- _Goal of the exercise_:
Your job is to set down the stretch of entries that opens with the line containing "by rewrite app_comm_cons, rstrip_app_ws." and closes with the line containing "destruct Ha as [|x a Hx _].". Keep both end lines, copy each exactly, and add nothing.

[Extracted records]
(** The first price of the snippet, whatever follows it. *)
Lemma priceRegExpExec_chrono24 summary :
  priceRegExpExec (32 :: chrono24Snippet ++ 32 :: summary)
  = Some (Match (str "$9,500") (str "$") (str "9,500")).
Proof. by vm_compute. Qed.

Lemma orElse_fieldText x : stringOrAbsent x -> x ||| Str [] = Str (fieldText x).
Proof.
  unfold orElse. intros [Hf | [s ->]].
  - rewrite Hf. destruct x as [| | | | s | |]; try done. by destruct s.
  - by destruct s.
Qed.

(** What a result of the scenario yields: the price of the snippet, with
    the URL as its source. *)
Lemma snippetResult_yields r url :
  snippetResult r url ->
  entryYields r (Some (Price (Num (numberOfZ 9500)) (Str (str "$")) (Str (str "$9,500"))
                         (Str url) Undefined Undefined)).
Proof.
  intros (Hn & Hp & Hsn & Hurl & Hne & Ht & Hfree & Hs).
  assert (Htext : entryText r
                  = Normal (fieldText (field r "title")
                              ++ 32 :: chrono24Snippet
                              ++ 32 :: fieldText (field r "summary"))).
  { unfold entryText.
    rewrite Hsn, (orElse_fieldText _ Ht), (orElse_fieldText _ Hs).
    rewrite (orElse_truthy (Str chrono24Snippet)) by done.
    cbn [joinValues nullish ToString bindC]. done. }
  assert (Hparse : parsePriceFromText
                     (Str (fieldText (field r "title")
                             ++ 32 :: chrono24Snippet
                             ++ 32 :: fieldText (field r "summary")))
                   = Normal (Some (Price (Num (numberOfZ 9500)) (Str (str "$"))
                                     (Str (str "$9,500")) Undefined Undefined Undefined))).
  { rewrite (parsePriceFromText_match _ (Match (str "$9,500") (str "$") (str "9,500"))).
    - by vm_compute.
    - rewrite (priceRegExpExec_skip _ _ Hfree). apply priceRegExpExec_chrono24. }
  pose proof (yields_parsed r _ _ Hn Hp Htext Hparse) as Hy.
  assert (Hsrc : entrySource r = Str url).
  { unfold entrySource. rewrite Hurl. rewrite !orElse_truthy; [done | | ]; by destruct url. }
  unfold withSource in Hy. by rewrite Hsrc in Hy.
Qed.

...

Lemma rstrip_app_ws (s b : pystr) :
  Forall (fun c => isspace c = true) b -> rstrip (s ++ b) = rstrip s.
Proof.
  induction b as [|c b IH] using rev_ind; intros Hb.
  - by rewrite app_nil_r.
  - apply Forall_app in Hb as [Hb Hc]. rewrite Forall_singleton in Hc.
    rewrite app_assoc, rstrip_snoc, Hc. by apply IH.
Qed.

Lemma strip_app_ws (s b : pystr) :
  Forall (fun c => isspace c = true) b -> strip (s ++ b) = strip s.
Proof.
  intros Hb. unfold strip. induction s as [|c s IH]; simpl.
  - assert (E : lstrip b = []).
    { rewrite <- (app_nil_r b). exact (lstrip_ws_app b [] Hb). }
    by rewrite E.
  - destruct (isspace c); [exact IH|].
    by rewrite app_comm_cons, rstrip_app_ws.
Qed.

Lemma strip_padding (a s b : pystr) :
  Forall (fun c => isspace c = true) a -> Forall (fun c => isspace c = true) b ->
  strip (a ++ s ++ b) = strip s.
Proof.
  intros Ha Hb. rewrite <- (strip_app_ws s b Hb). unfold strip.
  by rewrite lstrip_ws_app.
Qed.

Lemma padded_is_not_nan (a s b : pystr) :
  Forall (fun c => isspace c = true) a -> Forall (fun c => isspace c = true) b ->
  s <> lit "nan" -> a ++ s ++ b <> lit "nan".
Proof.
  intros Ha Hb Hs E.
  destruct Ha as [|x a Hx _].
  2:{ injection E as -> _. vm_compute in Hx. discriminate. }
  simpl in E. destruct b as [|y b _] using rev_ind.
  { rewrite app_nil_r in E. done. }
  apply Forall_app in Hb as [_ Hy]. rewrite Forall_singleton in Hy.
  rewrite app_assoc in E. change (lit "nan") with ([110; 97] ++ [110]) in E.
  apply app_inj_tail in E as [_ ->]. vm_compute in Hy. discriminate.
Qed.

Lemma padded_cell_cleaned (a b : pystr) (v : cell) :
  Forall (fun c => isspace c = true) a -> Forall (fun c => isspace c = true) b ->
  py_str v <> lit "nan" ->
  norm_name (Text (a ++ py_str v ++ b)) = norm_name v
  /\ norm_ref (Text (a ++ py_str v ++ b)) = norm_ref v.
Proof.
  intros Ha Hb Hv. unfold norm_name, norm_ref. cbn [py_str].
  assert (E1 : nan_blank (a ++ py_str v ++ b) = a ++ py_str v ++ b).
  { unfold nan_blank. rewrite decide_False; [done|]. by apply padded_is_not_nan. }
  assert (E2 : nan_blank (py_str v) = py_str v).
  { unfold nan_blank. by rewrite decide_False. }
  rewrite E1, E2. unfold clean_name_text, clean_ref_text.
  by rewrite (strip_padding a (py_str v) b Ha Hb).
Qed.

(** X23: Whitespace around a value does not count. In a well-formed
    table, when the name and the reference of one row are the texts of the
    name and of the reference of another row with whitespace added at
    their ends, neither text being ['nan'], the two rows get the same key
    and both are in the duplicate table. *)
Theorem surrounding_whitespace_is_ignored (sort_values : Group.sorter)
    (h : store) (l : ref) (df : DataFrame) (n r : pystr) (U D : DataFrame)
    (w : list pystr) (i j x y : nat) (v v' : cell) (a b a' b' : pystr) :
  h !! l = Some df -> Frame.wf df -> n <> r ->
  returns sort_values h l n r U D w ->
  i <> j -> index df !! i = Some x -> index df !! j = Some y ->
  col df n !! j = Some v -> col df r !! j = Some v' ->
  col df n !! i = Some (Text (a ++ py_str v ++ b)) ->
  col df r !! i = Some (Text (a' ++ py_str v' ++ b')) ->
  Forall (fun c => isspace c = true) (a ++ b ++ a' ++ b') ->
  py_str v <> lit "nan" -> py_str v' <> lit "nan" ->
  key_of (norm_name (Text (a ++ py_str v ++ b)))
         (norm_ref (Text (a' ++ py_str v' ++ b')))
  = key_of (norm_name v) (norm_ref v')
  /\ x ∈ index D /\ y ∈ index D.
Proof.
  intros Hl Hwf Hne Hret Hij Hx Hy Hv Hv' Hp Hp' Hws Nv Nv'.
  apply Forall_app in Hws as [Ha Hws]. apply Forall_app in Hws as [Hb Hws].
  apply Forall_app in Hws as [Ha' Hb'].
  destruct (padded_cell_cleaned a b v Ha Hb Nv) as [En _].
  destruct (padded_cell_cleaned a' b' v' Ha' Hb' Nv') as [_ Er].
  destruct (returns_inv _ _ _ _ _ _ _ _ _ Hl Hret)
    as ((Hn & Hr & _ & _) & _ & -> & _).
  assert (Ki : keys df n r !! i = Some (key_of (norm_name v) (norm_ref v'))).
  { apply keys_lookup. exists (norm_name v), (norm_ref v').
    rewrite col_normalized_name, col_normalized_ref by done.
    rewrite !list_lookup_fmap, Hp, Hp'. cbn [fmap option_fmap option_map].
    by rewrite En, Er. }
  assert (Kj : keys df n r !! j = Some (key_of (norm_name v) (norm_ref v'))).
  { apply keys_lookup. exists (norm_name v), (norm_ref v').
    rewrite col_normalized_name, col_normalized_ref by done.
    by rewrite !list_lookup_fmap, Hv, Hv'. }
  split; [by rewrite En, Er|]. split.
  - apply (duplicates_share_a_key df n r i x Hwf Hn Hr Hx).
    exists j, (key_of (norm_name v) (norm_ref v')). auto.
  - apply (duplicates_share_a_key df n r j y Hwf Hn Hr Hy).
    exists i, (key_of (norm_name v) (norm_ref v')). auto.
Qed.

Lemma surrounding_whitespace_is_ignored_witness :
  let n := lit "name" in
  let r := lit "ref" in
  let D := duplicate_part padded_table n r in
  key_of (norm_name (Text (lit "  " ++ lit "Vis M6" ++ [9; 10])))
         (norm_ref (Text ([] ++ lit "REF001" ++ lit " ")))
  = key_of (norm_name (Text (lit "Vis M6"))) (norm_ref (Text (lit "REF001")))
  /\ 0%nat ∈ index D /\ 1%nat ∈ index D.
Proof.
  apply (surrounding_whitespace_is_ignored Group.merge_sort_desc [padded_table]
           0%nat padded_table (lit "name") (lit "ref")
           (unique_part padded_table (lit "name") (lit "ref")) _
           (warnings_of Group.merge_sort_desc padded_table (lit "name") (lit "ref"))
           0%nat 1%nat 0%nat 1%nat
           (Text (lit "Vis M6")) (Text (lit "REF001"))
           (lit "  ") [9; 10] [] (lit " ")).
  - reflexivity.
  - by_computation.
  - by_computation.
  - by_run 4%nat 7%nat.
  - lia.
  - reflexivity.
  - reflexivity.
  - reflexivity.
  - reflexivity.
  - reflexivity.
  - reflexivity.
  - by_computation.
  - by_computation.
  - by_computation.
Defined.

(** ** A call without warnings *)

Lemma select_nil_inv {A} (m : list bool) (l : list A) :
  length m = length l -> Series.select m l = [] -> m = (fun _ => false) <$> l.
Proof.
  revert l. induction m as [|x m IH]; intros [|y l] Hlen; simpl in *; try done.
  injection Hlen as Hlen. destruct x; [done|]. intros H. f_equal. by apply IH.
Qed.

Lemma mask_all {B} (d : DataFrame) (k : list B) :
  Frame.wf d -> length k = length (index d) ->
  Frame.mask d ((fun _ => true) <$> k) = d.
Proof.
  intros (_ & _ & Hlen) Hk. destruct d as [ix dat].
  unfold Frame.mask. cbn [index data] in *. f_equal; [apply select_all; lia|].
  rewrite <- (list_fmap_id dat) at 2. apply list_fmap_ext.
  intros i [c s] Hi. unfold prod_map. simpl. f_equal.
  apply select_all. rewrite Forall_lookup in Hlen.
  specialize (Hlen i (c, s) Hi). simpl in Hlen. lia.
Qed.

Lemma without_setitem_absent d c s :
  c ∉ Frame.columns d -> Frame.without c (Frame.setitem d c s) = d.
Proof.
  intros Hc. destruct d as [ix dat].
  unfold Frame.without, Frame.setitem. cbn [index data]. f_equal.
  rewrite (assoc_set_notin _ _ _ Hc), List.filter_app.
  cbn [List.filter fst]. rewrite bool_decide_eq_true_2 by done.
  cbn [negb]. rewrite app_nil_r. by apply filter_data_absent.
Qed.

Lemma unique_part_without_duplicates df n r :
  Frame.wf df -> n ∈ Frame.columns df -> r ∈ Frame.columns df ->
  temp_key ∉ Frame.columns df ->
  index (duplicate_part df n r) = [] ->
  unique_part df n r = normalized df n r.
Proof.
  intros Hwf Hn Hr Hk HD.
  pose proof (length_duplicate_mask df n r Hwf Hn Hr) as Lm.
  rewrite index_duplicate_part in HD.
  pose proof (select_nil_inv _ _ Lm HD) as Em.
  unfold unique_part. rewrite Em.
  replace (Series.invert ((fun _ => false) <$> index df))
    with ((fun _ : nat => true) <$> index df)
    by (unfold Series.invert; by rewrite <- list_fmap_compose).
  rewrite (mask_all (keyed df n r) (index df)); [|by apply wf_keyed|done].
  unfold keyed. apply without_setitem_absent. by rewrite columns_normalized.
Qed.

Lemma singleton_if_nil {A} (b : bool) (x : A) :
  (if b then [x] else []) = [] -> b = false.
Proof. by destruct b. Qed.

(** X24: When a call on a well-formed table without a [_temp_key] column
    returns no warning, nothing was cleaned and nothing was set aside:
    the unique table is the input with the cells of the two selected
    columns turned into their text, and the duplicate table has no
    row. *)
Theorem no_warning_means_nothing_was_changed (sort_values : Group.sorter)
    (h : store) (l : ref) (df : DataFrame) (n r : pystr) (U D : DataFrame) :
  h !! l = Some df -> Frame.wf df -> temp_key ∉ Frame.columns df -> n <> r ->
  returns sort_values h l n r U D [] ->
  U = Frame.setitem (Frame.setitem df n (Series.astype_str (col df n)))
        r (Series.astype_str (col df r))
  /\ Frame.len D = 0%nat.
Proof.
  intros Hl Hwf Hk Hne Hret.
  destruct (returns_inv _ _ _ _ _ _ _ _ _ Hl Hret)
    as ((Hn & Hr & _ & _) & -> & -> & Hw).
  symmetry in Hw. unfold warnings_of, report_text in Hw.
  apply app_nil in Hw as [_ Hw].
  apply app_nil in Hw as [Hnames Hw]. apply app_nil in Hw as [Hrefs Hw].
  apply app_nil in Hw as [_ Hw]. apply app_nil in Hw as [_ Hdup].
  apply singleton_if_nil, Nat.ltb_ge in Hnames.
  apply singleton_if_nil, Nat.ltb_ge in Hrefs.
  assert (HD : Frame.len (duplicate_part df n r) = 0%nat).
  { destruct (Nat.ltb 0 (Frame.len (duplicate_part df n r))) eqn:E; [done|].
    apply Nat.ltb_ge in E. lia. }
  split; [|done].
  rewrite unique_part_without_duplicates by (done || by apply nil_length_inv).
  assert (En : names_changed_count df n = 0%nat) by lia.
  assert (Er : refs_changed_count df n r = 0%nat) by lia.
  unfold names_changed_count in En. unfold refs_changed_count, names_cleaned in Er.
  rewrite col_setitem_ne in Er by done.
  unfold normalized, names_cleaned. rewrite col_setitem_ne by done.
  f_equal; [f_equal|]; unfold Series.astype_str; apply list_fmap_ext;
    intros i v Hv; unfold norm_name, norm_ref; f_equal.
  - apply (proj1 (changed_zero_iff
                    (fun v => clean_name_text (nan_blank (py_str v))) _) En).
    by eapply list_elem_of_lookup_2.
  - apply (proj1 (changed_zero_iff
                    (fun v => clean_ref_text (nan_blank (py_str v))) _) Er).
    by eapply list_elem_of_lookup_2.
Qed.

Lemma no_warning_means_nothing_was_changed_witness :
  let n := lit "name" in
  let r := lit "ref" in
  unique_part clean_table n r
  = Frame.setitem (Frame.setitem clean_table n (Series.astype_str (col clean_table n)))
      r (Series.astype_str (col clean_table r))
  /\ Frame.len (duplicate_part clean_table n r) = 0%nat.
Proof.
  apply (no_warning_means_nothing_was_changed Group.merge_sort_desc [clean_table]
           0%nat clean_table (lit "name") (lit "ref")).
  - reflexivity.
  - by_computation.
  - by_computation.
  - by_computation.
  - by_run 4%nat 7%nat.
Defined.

- _Answer to the exercise_:
    by rewrite app_comm_cons, rstrip_app_ws.
Qed.

Lemma strip_padding (a s b : pystr) :
  Forall (fun c => isspace c = true) a -> Forall (fun c => isspace c = true) b ->
  strip (a ++ s ++ b) = strip s.
Proof.
  intros Ha Hb. rewrite <- (strip_app_ws s b Hb). unfold strip.
  by rewrite lstrip_ws_app.
Qed.

Lemma padded_is_not_nan (a s b : pystr) :
  Forall (fun c => isspace c = true) a -> Forall (fun c => isspace c = true) b ->
  s <> lit "nan" -> a ++ s ++ b <> lit "nan".
Proof.
  intros Ha Hb Hs E.
  destruct Ha as [|x a Hx _].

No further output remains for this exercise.